WHAT IS NEEDED - Transcribe the records word for word, leaving nothing out.

ENTRIES SUPPLIED -
(** The tail of [encode_page]: header written in front of a payload in place. *)
Lemma encode_finish class payload hdr rest plen :
  len hdr = HEADER_BYTES -> plen = len payload -> len payload <= PAGE_BYTES ->
  (let! encoded_len := lift (ok_or InvalidPayloadLength (chk_add U64 HEADER_BYTES plen)) in
   let! scratch := gets id in
   let! payload := lift (slice scratch HEADER_BYTES encoded_len) in
   do! encode_into (mkHeader class (cast U16 plen) (fnv1a32 payload)) in
   let! scratch := gets id in
   let! bytes := lift (slice scratch 0 encoded_len) in
   ret (mkEncodedPage class bytes)) (hdr ++ payload ++ rest) =
  (let bytes := header_bytes (mkHeader class (len payload) (fnv1a32 payload)) ++ payload in
   (Ok (mkEncodedPage class bytes), bytes ++ rest)).
Proof.
  intros Hh -> Hp. unfold bind, lift, gets, chk_add. rewrite (proj2 (Z.ltb_lt _ _)) by plia. cbn [ok_or].
  unfold id. rewrite <- Hh at 1 2. rewrite slice_app by done.
  unfold cast. rewrite Z.mod_small by (pose proof (len_nonneg payload); plia).
  rewrite encode_into_spec by done. set (h := mkHeader _ _ _).
  pose proof (slice_app (E:=CompressionError) [] (header_bytes h ++ payload) rest 0 (HEADER_BYTES + len payload)) as Hs.
  cbn [app] in Hs. rewrite <- app_assoc in Hs. rewrite Hs by (done || by rewrite len_nil, len_app).
  unfold ret. by rewrite <- app_assoc.
Qed.

Lemma encode_sxrc_or_raw_spec page tail :
  is_page page -> (forall b, page <> constant_page b) -> PAGE_BYTES <= len tail -> len tail < U64 - 512 ->
  exists class payload rest,
    encode_sxrc_or_raw page tail = (Ok (class, len payload), payload ++ rest) /\
    len (payload ++ rest) = len tail /\ (class = Sxrc \/ class = Raw) /\ payload_for class page payload.
Proof.
  intros Hp Hnc Hmin Hmax. unfold encode_sxrc_or_raw, catch.
  pose proof (encode_sxrc_payload_spec page tail Hp Hmax) as He.
  assert (Hraw : forall s : list Z, length s = length tail ->
    bind (write_bytes (E:=CompressionError) 0 page) (fun _ => ret (Raw, PAGE_BYTES)) s =
      (Ok (Raw, len page), page ++ drop (length page) s)).
  { intros s Hs. unfold bind. rewrite (write_bytes_app 0 [] s page);
      [by rewrite (proj1 Hp)|done|destruct Hp; unfold len in *; lia]. }
  assert (Hfall : forall s : list Z, length s = length tail -> exists class payload rest,
    (Ok (Raw, len page), page ++ drop (length page) s) = (Ok (E:=CompressionError) (class, len payload), payload ++ rest) /\
    len (payload ++ rest) = len tail /\ (class = Sxrc \/ class = Raw) /\ payload_for class page payload).
  { intros s Hs. exists Raw, page, (drop (length page) s). destruct Hp. repeat split; [len_solve|by right|done]. }
  destruct (encode_sxrc_payload page tail) as [[w|e| |] s]; cbn in He; try done.
  - destruct He as (toks & rest & -> & -> & Hst & Hl). destruct (Z.ltb_spec (len toks) PAGE_BYTES).
    + exists Sxrc, toks, rest. repeat split; auto. unfold len. by rewrite Hl.
    + rewrite Hraw by done. by apply Hfall.
  - destruct He as [-> Hl]. rewrite Hraw by done. by apply Hfall.
Qed.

ANSWER SPACE -
(** The tail of [encode_page]: header written in front of a payload in place. *)
Lemma encode_finish class payload hdr rest plen :
  len hdr = HEADER_BYTES -> plen = len payload -> len payload <= PAGE_BYTES ->
  (let! encoded_len := lift (ok_or InvalidPayloadLength (chk_add U64 HEADER_BYTES plen)) in
   let! scratch := gets id in
   let! payload := lift (slice scratch HEADER_BYTES encoded_len) in
   do! encode_into (mkHeader class (cast U16 plen) (fnv1a32 payload)) in
   let! scratch := gets id in
   let! bytes := lift (slice scratch 0 encoded_len) in
   ret (mkEncodedPage class bytes)) (hdr ++ payload ++ rest) =
  (let bytes := header_bytes (mkHeader class (len payload) (fnv1a32 payload)) ++ payload in
   (Ok (mkEncodedPage class bytes), bytes ++ rest)).
Proof.
  intros Hh -> Hp. unfold bind, lift, gets, chk_add. rewrite (proj2 (Z.ltb_lt _ _)) by plia. cbn [ok_or].
  unfold id. rewrite <- Hh at 1 2. rewrite slice_app by done.
  unfold cast. rewrite Z.mod_small by (pose proof (len_nonneg payload); plia).
  rewrite encode_into_spec by done. set (h := mkHeader _ _ _).
  pose proof (slice_app (E:=CompressionError) [] (header_bytes h ++ payload) rest 0 (HEADER_BYTES + len payload)) as Hs.
  cbn [app] in Hs. rewrite <- app_assoc in Hs. rewrite Hs by (done || by rewrite len_nil, len_app).
  unfold ret. by rewrite <- app_assoc.
Qed.

Lemma encode_sxrc_or_raw_spec page tail :
  is_page page -> (forall b, page <> constant_page b) -> PAGE_BYTES <= len tail -> len tail < U64 - 512 ->
  exists class payload rest,
    encode_sxrc_or_raw page tail = (Ok (class, len payload), payload ++ rest) /\
    len (payload ++ rest) = len tail /\ (class = Sxrc \/ class = Raw) /\ payload_for class page payload.
Proof.
  intros Hp Hnc Hmin Hmax. unfold encode_sxrc_or_raw, catch.
  pose proof (encode_sxrc_payload_spec page tail Hp Hmax) as He.
  assert (Hraw : forall s : list Z, length s = length tail ->
    bind (write_bytes (E:=CompressionError) 0 page) (fun _ => ret (Raw, PAGE_BYTES)) s =
      (Ok (Raw, len page), page ++ drop (length page) s)).
  { intros s Hs. unfold bind. rewrite (write_bytes_app 0 [] s page);
      [by rewrite (proj1 Hp)|done|destruct Hp; unfold len in *; lia]. }
  assert (Hfall : forall s : list Z, length s = length tail -> exists class payload rest,
    (Ok (Raw, len page), page ++ drop (length page) s) = (Ok (E:=CompressionError) (class, len payload), payload ++ rest) /\
    len (payload ++ rest) = len tail /\ (class = Sxrc \/ class = Raw) /\ payload_for class page payload).
  { intros s Hs. exists Raw, page, (drop (length page) s). destruct Hp. repeat split; [len_solve|by right|done]. }
  destruct (encode_sxrc_payload page tail) as [[w|e| |] s]; cbn in He; try done.
  - destruct He as (toks & rest & -> & -> & Hst & Hl). destruct (Z.ltb_spec (len toks) PAGE_BYTES).
    + exists Sxrc, toks, rest. repeat split; auto. unfold len. by rewrite Hl.
    + rewrite Hraw by done. by apply Hfall.
  - destruct He as [-> Hl]. rewrite Hraw by done. by apply Hfall.
Qed.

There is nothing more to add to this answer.